* The records
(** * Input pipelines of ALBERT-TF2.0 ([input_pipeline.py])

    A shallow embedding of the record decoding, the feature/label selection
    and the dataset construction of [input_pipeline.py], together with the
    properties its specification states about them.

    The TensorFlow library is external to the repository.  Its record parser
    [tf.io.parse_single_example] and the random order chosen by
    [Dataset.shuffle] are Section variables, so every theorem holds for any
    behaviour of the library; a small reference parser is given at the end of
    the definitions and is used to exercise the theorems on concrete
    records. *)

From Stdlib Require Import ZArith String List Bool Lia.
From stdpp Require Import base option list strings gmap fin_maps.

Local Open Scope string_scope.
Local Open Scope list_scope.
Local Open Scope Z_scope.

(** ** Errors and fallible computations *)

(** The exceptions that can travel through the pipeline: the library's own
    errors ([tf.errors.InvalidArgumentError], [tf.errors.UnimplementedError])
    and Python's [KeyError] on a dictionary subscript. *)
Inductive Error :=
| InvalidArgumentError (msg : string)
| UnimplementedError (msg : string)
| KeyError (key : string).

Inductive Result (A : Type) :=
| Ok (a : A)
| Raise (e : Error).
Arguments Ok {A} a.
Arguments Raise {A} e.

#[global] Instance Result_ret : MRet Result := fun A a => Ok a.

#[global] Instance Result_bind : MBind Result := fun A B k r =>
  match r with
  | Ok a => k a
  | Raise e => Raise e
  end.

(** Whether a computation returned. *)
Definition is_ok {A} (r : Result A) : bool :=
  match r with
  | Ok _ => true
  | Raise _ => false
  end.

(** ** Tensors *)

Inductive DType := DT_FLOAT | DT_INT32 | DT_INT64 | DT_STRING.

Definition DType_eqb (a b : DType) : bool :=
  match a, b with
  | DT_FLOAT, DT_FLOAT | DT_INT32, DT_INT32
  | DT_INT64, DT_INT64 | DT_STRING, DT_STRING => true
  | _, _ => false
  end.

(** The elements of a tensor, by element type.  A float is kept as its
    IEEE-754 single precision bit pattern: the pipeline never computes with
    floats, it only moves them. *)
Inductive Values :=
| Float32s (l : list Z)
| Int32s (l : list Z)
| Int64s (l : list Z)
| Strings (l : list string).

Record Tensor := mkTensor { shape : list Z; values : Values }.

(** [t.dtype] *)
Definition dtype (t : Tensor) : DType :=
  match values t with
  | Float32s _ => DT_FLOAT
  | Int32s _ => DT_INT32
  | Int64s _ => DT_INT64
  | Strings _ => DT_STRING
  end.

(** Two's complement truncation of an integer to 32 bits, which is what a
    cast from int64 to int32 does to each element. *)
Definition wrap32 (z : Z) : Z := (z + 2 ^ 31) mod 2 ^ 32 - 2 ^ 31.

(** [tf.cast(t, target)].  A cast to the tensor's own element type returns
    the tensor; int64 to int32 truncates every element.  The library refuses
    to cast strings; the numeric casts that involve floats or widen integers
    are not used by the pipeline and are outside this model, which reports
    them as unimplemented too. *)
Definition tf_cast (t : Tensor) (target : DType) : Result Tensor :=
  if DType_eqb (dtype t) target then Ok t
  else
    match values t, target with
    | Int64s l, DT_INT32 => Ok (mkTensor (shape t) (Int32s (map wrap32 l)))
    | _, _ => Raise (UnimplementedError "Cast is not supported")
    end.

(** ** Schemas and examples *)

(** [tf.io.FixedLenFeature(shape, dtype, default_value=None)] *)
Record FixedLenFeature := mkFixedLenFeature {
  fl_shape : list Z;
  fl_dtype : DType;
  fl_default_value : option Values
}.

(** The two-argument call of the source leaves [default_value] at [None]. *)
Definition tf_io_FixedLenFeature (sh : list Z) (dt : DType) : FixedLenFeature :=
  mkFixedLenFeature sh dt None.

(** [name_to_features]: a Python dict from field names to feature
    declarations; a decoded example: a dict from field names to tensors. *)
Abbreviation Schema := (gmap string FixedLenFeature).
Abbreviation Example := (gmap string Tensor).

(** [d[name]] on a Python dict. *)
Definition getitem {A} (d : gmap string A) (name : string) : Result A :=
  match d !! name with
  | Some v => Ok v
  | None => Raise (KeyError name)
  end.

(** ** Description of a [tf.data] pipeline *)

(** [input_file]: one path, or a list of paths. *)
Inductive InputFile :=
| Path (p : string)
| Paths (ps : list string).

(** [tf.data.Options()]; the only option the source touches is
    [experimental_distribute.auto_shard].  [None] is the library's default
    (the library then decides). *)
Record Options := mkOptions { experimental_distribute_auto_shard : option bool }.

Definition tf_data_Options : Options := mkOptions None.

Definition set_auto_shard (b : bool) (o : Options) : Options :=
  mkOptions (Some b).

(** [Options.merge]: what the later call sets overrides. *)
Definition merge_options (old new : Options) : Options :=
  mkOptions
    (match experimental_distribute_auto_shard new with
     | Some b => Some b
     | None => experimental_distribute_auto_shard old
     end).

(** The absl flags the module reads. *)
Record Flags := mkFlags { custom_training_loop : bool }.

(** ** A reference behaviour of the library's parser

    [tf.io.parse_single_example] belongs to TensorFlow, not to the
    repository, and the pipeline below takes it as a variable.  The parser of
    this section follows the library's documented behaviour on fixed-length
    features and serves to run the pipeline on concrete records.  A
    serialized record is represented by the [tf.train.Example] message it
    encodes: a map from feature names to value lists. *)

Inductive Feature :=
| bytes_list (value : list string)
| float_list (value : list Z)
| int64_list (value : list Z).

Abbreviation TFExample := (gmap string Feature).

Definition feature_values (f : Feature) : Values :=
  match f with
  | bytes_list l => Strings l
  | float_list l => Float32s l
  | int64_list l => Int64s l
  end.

* Goal of the exercise
Up to and including the line with "The TensorFlow library", restate the records above word for word from the very first line.

* Solved problem
(** * Input pipelines of ALBERT-TF2.0 ([input_pipeline.py])

    A shallow embedding of the record decoding, the feature/label selection
    and the dataset construction of [input_pipeline.py], together with the
    properties its specification states about them.

    The TensorFlow library is external to the repository.  Its record parser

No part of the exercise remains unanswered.